> ACTIVITY:
What is needed is each line of the data below that holds the string "wrappers".

*** MATERIAL SHOWN Section Begins ***

(** The wrappers above, by the name of their structure. *)
Definition wrappers : list (string * wrapper) :=
  [ ("CThostFtdcDisseminationField", wrap_CThostFtdcDisseminationField);
    ("CThostFtdcReqUserLoginField", wrap_CThostFtdcReqUserLoginField);
    ("CThostFtdcRspUserLoginField", wrap_CThostFtdcRspUserLoginField);
    ("CThostFtdcUserLogoutField", wrap_CThostFtdcUserLogoutField);
    ("CThostFtdcForceUserLogoutField", wrap_CThostFtdcForceUserLogoutField);
    ("CThostFtdcReqAuthenticateField", wrap_CThostFtdcReqAuthenticateField);
    ("CThostFtdcRspAuthenticateField", wrap_CThostFtdcRspAuthenticateField);
    ("CThostFtdcAuthenticationInfoField", wrap_CThostFtdcAuthenticationInfoField);
    ("CThostFtdcRspUserLogin2Field", wrap_CThostFtdcRspUserLogin2Field);
    ("CThostFtdcTransferHeaderField", wrap_CThostFtdcTransferHeaderField);
    ("CThostFtdcTransferBankToFutureReqField", wrap_CThostFtdcTransferBankToFutureReqField);
    ("CThostFtdcTransferBankToFutureRspField", wrap_CThostFtdcTransferBankToFutureRspField);
    ("CThostFtdcTransferFutureToBankReqField", wrap_CThostFtdcTransferFutureToBankReqField);
    ("CThostFtdcTransferFutureToBankRspField", wrap_CThostFtdcTransferFutureToBankRspField);
    ("CThostFtdcTransferQryBankReqField", wrap_CThostFtdcTransferQryBankReqField);
    ("CThostFtdcTransferQryBankRspField", wrap_CThostFtdcTransferQryBankRspField);
    ("CThostFtdcTransferQryDetailReqField", wrap_CThostFtdcTransferQryDetailReqField);
    ("CThostFtdcTransferQryDetailRspField", wrap_CThostFtdcTransferQryDetailRspField);
    ("CThostFtdcRspInfoField", wrap_CThostFtdcRspInfoField);
    ("CThostFtdcExchangeField", wrap_CThostFtdcExchangeField);
    ("CThostFtdcProductField", wrap_CThostFtdcProductField);
    ("CThostFtdcInstrumentField", wrap_CThostFtdcInstrumentField);
    ("CThostFtdcBrokerField", wrap_CThostFtdcBrokerField);
    ("CThostFtdcTraderField", wrap_CThostFtdcTraderField);
    ("CThostFtdcInvestorField", wrap_CThostFtdcInvestorField);
    ("CThostFtdcTradingCodeField", wrap_CThostFtdcTradingCodeField);
    ("CThostFtdcPartBrokerField", wrap_CThostFtdcPartBrokerField);
    ("CThostFtdcSuperUserField", wrap_CThostFtdcSuperUserField);
    ("CThostFtdcSuperUserFunctionField", wrap_CThostFtdcSuperUserFunctionField);
    ("CThostFtdcInvestorGroupField", wrap_CThostFtdcInvestorGroupField);
    ("CThostFtdcTradingAccountField", wrap_CThostFtdcTradingAccountField);
    ("CThostFtdcInvestorPositionField", wrap_CThostFtdcInvestorPositionField);
    ("CThostFtdcInstrumentMarginRateField", wrap_CThostFtdcInstrumentMarginRateField);
    ("CThostFtdcInstrumentCommissionRateField", wrap_CThostFtdcInstrumentCommissionRateField);
    ("CThostFtdcDepthMarketDataField", wrap_CThostFtdcDepthMarketDataField);
    ("CThostFtdcInstrumentTradingRightField", wrap_CThostFtdcInstrumentTradingRightField);
    ("CThostFtdcBrokerUserField", wrap_CThostFtdcBrokerUserField);
    ("CThostFtdcBrokerUserPasswordField", wrap_CThostFtdcBrokerUserPasswordField);
    ("CThostFtdcBrokerUserFunctionField", wrap_CThostFtdcBrokerUserFunctionField);
    ("CThostFtdcTraderOfferField", wrap_CThostFtdcTraderOfferField);
    ("CThostFtdcSettlementInfoField", wrap_CThostFtdcSettlementInfoField);
    ("CThostFtdcInstrumentMarginRateAdjustField", wrap_CThostFtdcInstrumentMarginRateAdjustField);
    ("CThostFtdcExchangeMarginRateField", wrap_CThostFtdcExchangeMarginRateField);
    ("CThostFtdcExchangeMarginRateAdjustField", wrap_CThostFtdcExchangeMarginRateAdjustField);
    ("CThostFtdcExchangeRateField", wrap_CThostFtdcExchangeRateField);
    ("CThostFtdcSettlementRefField", wrap_CThostFtdcSettlementRefField);
    ("CThostFtdcCurrentTimeField", wrap_CThostFtdcCurrentTimeField);
    ("CThostFtdcCommPhaseField", wrap_CThostFtdcCommPhaseField);
    ("CThostFtdcLoginInfoField", wrap_CThostFtdcLoginInfoField);
    ("CThostFtdcLogoutAllField", wrap_CThostFtdcLogoutAllField);
    ("CThostFtdcFrontStatusField", wrap_CThostFtdcFrontStatusField);
    ("CThostFtdcUserPasswordUpdateField", wrap_CThostFtdcUserPasswordUpdateField);
    ("CThostFtdcInputOrderField", wrap_CThostFtdcInputOrderField);
    ("CThostFtdcOrderField", wrap_CThostFtdcOrderField);
    ("CThostFtdcExchangeOrderField", wrap_CThostFtdcExchangeOrderField);
    ("CThostFtdcExchangeOrderInsertErrorField", wrap_CThostFtdcExchangeOrderInsertErrorField);
    ("CThostFtdcInputOrderActionField", wrap_CThostFtdcInputOrderActionField);
    ("CThostFtdcOrderActionField", wrap_CThostFtdcOrderActionField);
    ("CThostFtdcExchangeOrderActionField", wrap_CThostFtdcExchangeOrderActionField);
    ("CThostFtdcExchangeOrderActionErrorField", wrap_CThostFtdcExchangeOrderActionErrorField);
    ("CThostFtdcExchangeTradeField", wrap_CThostFtdcExchangeTradeField);
    ("CThostFtdcTradeField", wrap_CThostFtdcTradeField);
    ("CThostFtdcUserSessionField", wrap_CThostFtdcUserSessionField);
    ("CThostFtdcQryMaxOrderVolumeField", wrap_CThostFtdcQryMaxOrderVolumeField);
    ("CThostFtdcSettlementInfoConfirmField", wrap_CThostFtdcSettlementInfoConfirmField);
    ("CThostFtdcSyncDepositField", wrap_CThostFtdcSyncDepositField);
    ("CThostFtdcSyncFundMortgageField", wrap_CThostFtdcSyncFundMortgageField);
    ("CThostFtdcBrokerSyncField", wrap_CThostFtdcBrokerSyncField);
    ("CThostFtdcSyncingInvestorField", wrap_CThostFtdcSyncingInvestorField);
    ("CThostFtdcSyncingTradingCodeField", wrap_CThostFtdcSyncingTradingCodeField);
    ("CThostFtdcSyncingInvestorGroupField", wrap_CThostFtdcSyncingInvestorGroupField);
    ("CThostFtdcSyncingTradingAccountField", wrap_CThostFtdcSyncingTradingAccountField);
    ("CThostFtdcSyncingInvestorPositionField", wrap_CThostFtdcSyncingInvestorPositionField);
    ("CThostFtdcSyncingInstrumentMarginRateField", wrap_CThostFtdcSyncingInstrumentMarginRateField);
    ("CThostFtdcSyncingInstrumentCommissionRateField", wrap_CThostFtdcSyncingInstrumentCommissionRateField);
    ("CThostFtdcSyncingInstrumentTradingRightField", wrap_CThostFtdcSyncingInstrumentTradingRightField);
    ("CThostFtdcQryOrderField", wrap_CThostFtdcQryOrderField);
    ("CThostFtdcQryTradeField", wrap_CThostFtdcQryTradeField);
    ("CThostFtdcQryInvestorPositionField", wrap_CThostFtdcQryInvestorPositionField);
    ("CThostFtdcQryTradingAccountField", wrap_CThostFtdcQryTradingAccountField);
    ("CThostFtdcQryInvestorField", wrap_CThostFtdcQryInvestorField);
    ("CThostFtdcQryTradingCodeField", wrap_CThostFtdcQryTradingCodeField);
    ("CThostFtdcQryInvestorGroupField", wrap_CThostFtdcQryInvestorGroupField);
    ("CThostFtdcQryInstrumentMarginRateField", wrap_CThostFtdcQryInstrumentMarginRateField);
    ("CThostFtdcQryInstrumentCommissionRateField", wrap_CThostFtdcQryInstrumentCommissionRateField);
    ("CThostFtdcQryInstrumentTradingRightField", wrap_CThostFtdcQryInstrumentTradingRightField);
    ("CThostFtdcQryBrokerField", wrap_CThostFtdcQryBrokerField);
    ("CThostFtdcQryTraderField", wrap_CThostFtdcQryTraderField);
    ("CThostFtdcQrySuperUserFunctionField", wrap_CThostFtdcQrySuperUserFunctionField);
    ("CThostFtdcQryUserSessionField", wrap_CThostFtdcQryUserSessionField);
    ("CThostFtdcQryPartBrokerField", wrap_CThostFtdcQryPartBrokerField);
    ("CThostFtdcQryFrontStatusField", wrap_CThostFtdcQryFrontStatusField);
    ("CThostFtdcQryExchangeOrderField", wrap_CThostFtdcQryExchangeOrderField);
    ("CThostFtdcQryOrderActionField", wrap_CThostFtdcQryOrderActionField);
    ("CThostFtdcQryExchangeOrderActionField", wrap_CThostFtdcQryExchangeOrderActionField);
    ("CThostFtdcQrySuperUserField", wrap_CThostFtdcQrySuperUserField);
    ("CThostFtdcQryExchangeField", wrap_CThostFtdcQryExchangeField);
    ("CThostFtdcQryProductField", wrap_CThostFtdcQryProductField);
    ("CThostFtdcQryInstrumentField", wrap_CThostFtdcQryInstrumentField);
    ("CThostFtdcQryDepthMarketDataField", wrap_CThostFtdcQryDepthMarketDataField);
    ("CThostFtdcQryBrokerUserField", wrap_CThostFtdcQryBrokerUserField);
    ("CThostFtdcQryBrokerUserFunctionField", wrap_CThostFtdcQryBrokerUserFunctionField);
    ("CThostFtdcQryTraderOfferField", wrap_CThostFtdcQryTraderOfferField);
    ("CThostFtdcQrySyncDepositField", wrap_CThostFtdcQrySyncDepositField);
    ("CThostFtdcQrySettlementInfoField", wrap_CThostFtdcQrySettlementInfoField);
    ("CThostFtdcQryExchangeMarginRateField", wrap_CThostFtdcQryExchangeMarginRateField);
    ("CThostFtdcQryExchangeMarginRateAdjustField", wrap_CThostFtdcQryExchangeMarginRateAdjustField);
    ("CThostFtdcQryExchangeRateField", wrap_CThostFtdcQryExchangeRateField);
    ("CThostFtdcQrySyncFundMortgageField", wrap_CThostFtdcQrySyncFundMortgageField);
    ("CThostFtdcQryHisOrderField", wrap_CThostFtdcQryHisOrderField);
    ("CThostFtdcOptionInstrMiniMarginField", wrap_CThostFtdcOptionInstrMiniMarginField);
    ("CThostFtdcOptionInstrMarginAdjustField", wrap_CThostFtdcOptionInstrMarginAdjustField);
    ("CThostFtdcOptionInstrCommRateField", wrap_CThostFtdcOptionInstrCommRateField);
    ("CThostFtdcOptionInstrTradeCostField", wrap_CThostFtdcOptionInstrTradeCostField);
    ("CThostFtdcQryOptionInstrTradeCostField", wrap_CThostFtdcQryOptionInstrTradeCostField);
    ("CThostFtdcQryOptionInstrCommRateField", wrap_CThostFtdcQryOptionInstrCommRateField);
    ("CThostFtdcIndexPriceField", wrap_CThostFtdcIndexPriceField);
    ("CThostFtdcInputExecOrderField", wrap_CThostFtdcInputExecOrderField);
    ("CThostFtdcInputExecOrderActionField", wrap_CThostFtdcInputExecOrderActionField);
    ("CThostFtdcExecOrderField", wrap_CThostFtdcExecOrderField);
    ("CThostFtdcExecOrderActionField", wrap_CThostFtdcExecOrderActionField);
    ("CThostFtdcQryExecOrderField", wrap_CThostFtdcQryExecOrderField);
    ("CThostFtdcExchangeExecOrderField", wrap_CThostFtdcExchangeExecOrderField);
    ("CThostFtdcQryExchangeExecOrderField", wrap_CThostFtdcQryExchangeExecOrderField);
    ("CThostFtdcQryExecOrderActionField", wrap_CThostFtdcQryExecOrderActionField);
    ("CThostFtdcExchangeExecOrderActionField", wrap_CThostFtdcExchangeExecOrderActionField);
    ("CThostFtdcQryExchangeExecOrderActionField", wrap_CThostFtdcQryExchangeExecOrderActionField);
    ("CThostFtdcErrExecOrderField", wrap_CThostFtdcErrExecOrderField);
    ("CThostFtdcQryErrExecOrderField", wrap_CThostFtdcQryErrExecOrderField);
    ("CThostFtdcErrExecOrderActionField", wrap_CThostFtdcErrExecOrderActionField);
    ("CThostFtdcQryErrExecOrderActionField", wrap_CThostFtdcQryErrExecOrderActionField);
    ("CThostFtdcOptionInstrTradingRightField", wrap_CThostFtdcOptionInstrTradingRightField);
    ("CThostFtdcQryOptionInstrTradingRightField", wrap_CThostFtdcQryOptionInstrTradingRightField);
    ("CThostFtdcInputForQuoteField", wrap_CThostFtdcInputForQuoteField);
    ("CThostFtdcForQuoteField", wrap_CThostFtdcForQuoteField);
    ("CThostFtdcQryForQuoteField", wrap_CThostFtdcQryForQuoteField);
    ("CThostFtdcExchangeForQuoteField", wrap_CThostFtdcExchangeForQuoteField);
    ("CThostFtdcQryExchangeForQuoteField", wrap_CThostFtdcQryExchangeForQuoteField);
    ("CThostFtdcInputQuoteField", wrap_CThostFtdcInputQuoteField);
    ("CThostFtdcInputQuoteActionField", wrap_CThostFtdcInputQuoteActionField);
    ("CThostFtdcQuoteField", wrap_CThostFtdcQuoteField);
    ("CThostFtdcQuoteActionField", wrap_CThostFtdcQuoteActionField);
    ("CThostFtdcQryQuoteField", wrap_CThostFtdcQryQuoteField);
    ("CThostFtdcExchangeQuoteField", wrap_CThostFtdcExchangeQuoteField);
    ("CThostFtdcQryExchangeQuoteField", wrap_CThostFtdcQryExchangeQuoteField);
    ("CThostFtdcQryQuoteActionField", wrap_CThostFtdcQryQuoteActionField);
    ("CThostFtdcExchangeQuoteActionField", wrap_CThostFtdcExchangeQuoteActionField);
    ("CThostFtdcQryExchangeQuoteActionField", wrap_CThostFtdcQryExchangeQuoteActionField);
    ("CThostFtdcOptionInstrDeltaField", wrap_CThostFtdcOptionInstrDeltaField);
    ("CThostFtdcForQuoteRspField", wrap_CThostFtdcForQuoteRspField);
    ("CThostFtdcStrikeOffsetField", wrap_CThostFtdcStrikeOffsetField);
    ("CThostFtdcQryStrikeOffsetField", wrap_CThostFtdcQryStrikeOffsetField);
    ("CThostFtdcInputBatchOrderActionField", wrap_CThostFtdcInputBatchOrderActionField);
    ("CThostFtdcBatchOrderActionField", wrap_CThostFtdcBatchOrderActionField);
    ("CThostFtdcExchangeBatchOrderActionField", wrap_CThostFtdcExchangeBatchOrderActionField);
    ("CThostFtdcQryBatchOrderActionField", wrap_CThostFtdcQryBatchOrderActionField);
    ("CThostFtdcCombInstrumentGuardField", wrap_CThostFtdcCombInstrumentGuardField) ].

*** MATERIAL SHOWN Section Ends ***

> SOLVED EXERCISE:
(** The wrappers above, by the name of their structure. *)
Definition wrappers : list (string * wrapper) :=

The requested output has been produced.